- **RECORDED INFORMATION**
-*-*-

(** ** Claims about the resolver *)

(** C10.  When [url] is populated, resolution is the fetch and nothing
    else, whatever [base64Data] holds: its only effect is the fetch, [atob]
    is not called, and it fails only as the fetch fails (a rejection, a
    response that is not ok, or an unreadable body), never with the
    validation error of the last branch.  When the body is read, the file
    has the payload's name (or "unknown_file"), the bytes of the body, and
    as type the payload's MIME type, or the type of the body when the
    payload has none, in the form the [File] constructor gives it. *)
Theorem C10_url_takes_precedence
    (W : World) (i : nat) (p : InitChatPayloadFile.t) (c : Component) (url : string) :
  InitChatPayloadFile.url p = Some url ->
  url <> EmptyString ->
  snd (getFileFromPayload W i p c) = [call_fetch url]
  /\ live (snd (fst (getFileFromPayload W i p c))) = live c
  /\ fst (fst (getFileFromPayload W i p c))
     = match fetch W i url with
       | inl e => Throws e
       | inr response =>
           if Response.ok response then
             match Response.blob response with
             | inl e => Throws e
             | inr blob =>
                 Normal {| File.name :=
                             if (InitChatPayloadFile.fileName p =? EmptyString)%string
                             then "unknown_file" else InitChatPayloadFile.fileName p;
                           File.type :=
                             File.normalizeType
                               match InitChatPayloadFile.mimeType p with
                               | Some m => if (m =? EmptyString)%string
                                           then Blob.type blob else m
                               | None => Blob.type blob
                               end;
                           File.bytes := Blob.bytes blob |}
             end
           else Throws (JS.ErrorObject
                          ("Failed to fetch file from URL: " ++ url ++ " - "
                             ++ Response.statusText response))
       end.
Proof.
  intros Hurl Hne.
  assert (Hu : JS.truthy_opt (InitChatPayloadFile.url p) = true).
  { rewrite Hurl. simpl. unfold JS.truthy.
    destruct (String.eqb_spec url EmptyString); [contradiction|reflexivity]. }
  unfold getFileFromPayload. rewrite Hu, Hurl.
  cbv [bind emit await render ret throw the].
  destruct (fetch W i url) as [e|response].
  - repeat split.
  - destruct (Response.ok response); simpl negb; cbv iota.
    + destruct (Response.blob response) as [e|blob]; [repeat split|].
      split; [reflexivity|]. split; [reflexivity|].
      cbn [fst snd]. unfold File.construct, JS.opt_or_else, JS.or_else, JS.truthy.
      destruct (InitChatPayloadFile.fileName p =? EmptyString)%string;
        destruct (InitChatPayloadFile.mimeType p) as [m|];
        try destruct (m =? EmptyString)%string; reflexivity.
    + repeat split.
Qed.

(** A type made of characters from U+0020 to U+007E, none of them a
    capital letter, is kept as it is by the [File] constructor. *)
Lemma normalizeType_id (t : string) :
  Forall (fun ch => 32 <= nat_of_ascii ch <= 126
                    /\ ~ (65 <= nat_of_ascii ch <= 90))
         (list_ascii_of_string t) ->
  File.normalizeType t = t.
Proof.
  intro H. unfold File.normalizeType.
  assert (Hp : forallb File.printable (list_ascii_of_string t) = true).
  { apply forallb_forall. intros ch Hin.
    rewrite Forall_forall in H. destruct (H ch Hin) as [[H1 H2] _].
    unfold File.printable. apply andb_true_iff. split; apply Nat.leb_le; assumption. }
  rewrite Hp. clear Hp.
  induction t as [|ch r IH]; [reflexivity|].
  simpl in H. inversion H as [|? ? [_ Hc] Hr]; subst.
  change (JS.asciiLowerCase (String ch r))
    with (String (JS.lower_ascii ch) (JS.asciiLowerCase r)).
  rewrite (IH Hr). f_equal.
  unfold JS.lower_ascii. cbv zeta.
  destruct (Nat.leb_spec 65 (nat_of_ascii ch)) as [H1|H1]; [|reflexivity].
  destruct (Nat.leb_spec (nat_of_ascii ch) 90) as [H2|H2]; [|reflexivity].
  exfalso. apply Hc. split; assumption.
Qed.

(** C9 (as amended).  For every non-empty byte sequence and every
    non-empty declared MIME type made of characters from U+0020 to U+007E
    none of which is a capital letter A to Z, a payload that carries the
    base64 encoding of the bytes in [base64Data], that MIME type and no
    [url] resolves to a file whose bytes are the original bytes and whose
    type is the declared type; the only effect is the call of [atob]. *)
Theorem C9_inline_base64_round_trip
    (W : World) (i : nat) (c : Component) (name mime : string) (url : option string)
    (bs : list byte) :
  bs <> [] ->
  mime <> EmptyString ->
  Forall (fun ch => 32 <= nat_of_ascii ch <= 126
                    /\ ~ (65 <= nat_of_ascii ch <= 90))
         (list_ascii_of_string mime) ->
  url = None \/ url = Some EmptyString ->
  getFileFromPayload W i
    {| InitChatPayloadFile.fileName := name;
       InitChatPayloadFile.mimeType := Some mime;
       InitChatPayloadFile.url := url;
       InitChatPayloadFile.base64Data := Some (Base64.encode bs) |} c
  = (Normal {| File.name := if (name =? EmptyString)%string then "unknown_file" else name;
               File.type := mime;
               File.bytes := bs |},
     c, [call_atob (Base64.encode bs)]).
Proof.
  intros Hbs Hmime Hchars Hurl.
  assert (Hm : JS.truthy mime = true).
  { unfold JS.truthy. destruct (String.eqb_spec mime EmptyString); [contradiction|reflexivity]. }
  assert (Hu : JS.truthy_opt url = false) by (destruct Hurl as [->| ->]; reflexivity).
  unfold getFileFromPayload.
  cbn [InitChatPayloadFile.url InitChatPayloadFile.base64Data
       InitChatPayloadFile.mimeType InitChatPayloadFile.fileName JS.truthy_opt the].
  rewrite Hu, (encode_nonempty bs Hbs), Hm.
  cbn [andb].
  destruct (decode_encode bs) as (byteCharacters & Ha & Hb).
  cbv [bind emit ret]. rewrite Ha, Hb.
  unfold File.construct. rewrite (normalizeType_id mime Hchars).
  unfold JS.or_else, JS.truthy.
  destruct (name =? EmptyString)%string; reflexivity.
Qed.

-*-*-

- **TASK DIRECTIONS**
Please set down again, word for word, only the lines from the start of the entries through the line with "is not called, and", both ends included.

- **FINAL ANSWER**
(** ** Claims about the resolver *)

(** C10.  When [url] is populated, resolution is the fetch and nothing
    else, whatever [base64Data] holds: its only effect is the fetch, [atob]
    is not called, and it fails only as the fetch fails (a rejection, a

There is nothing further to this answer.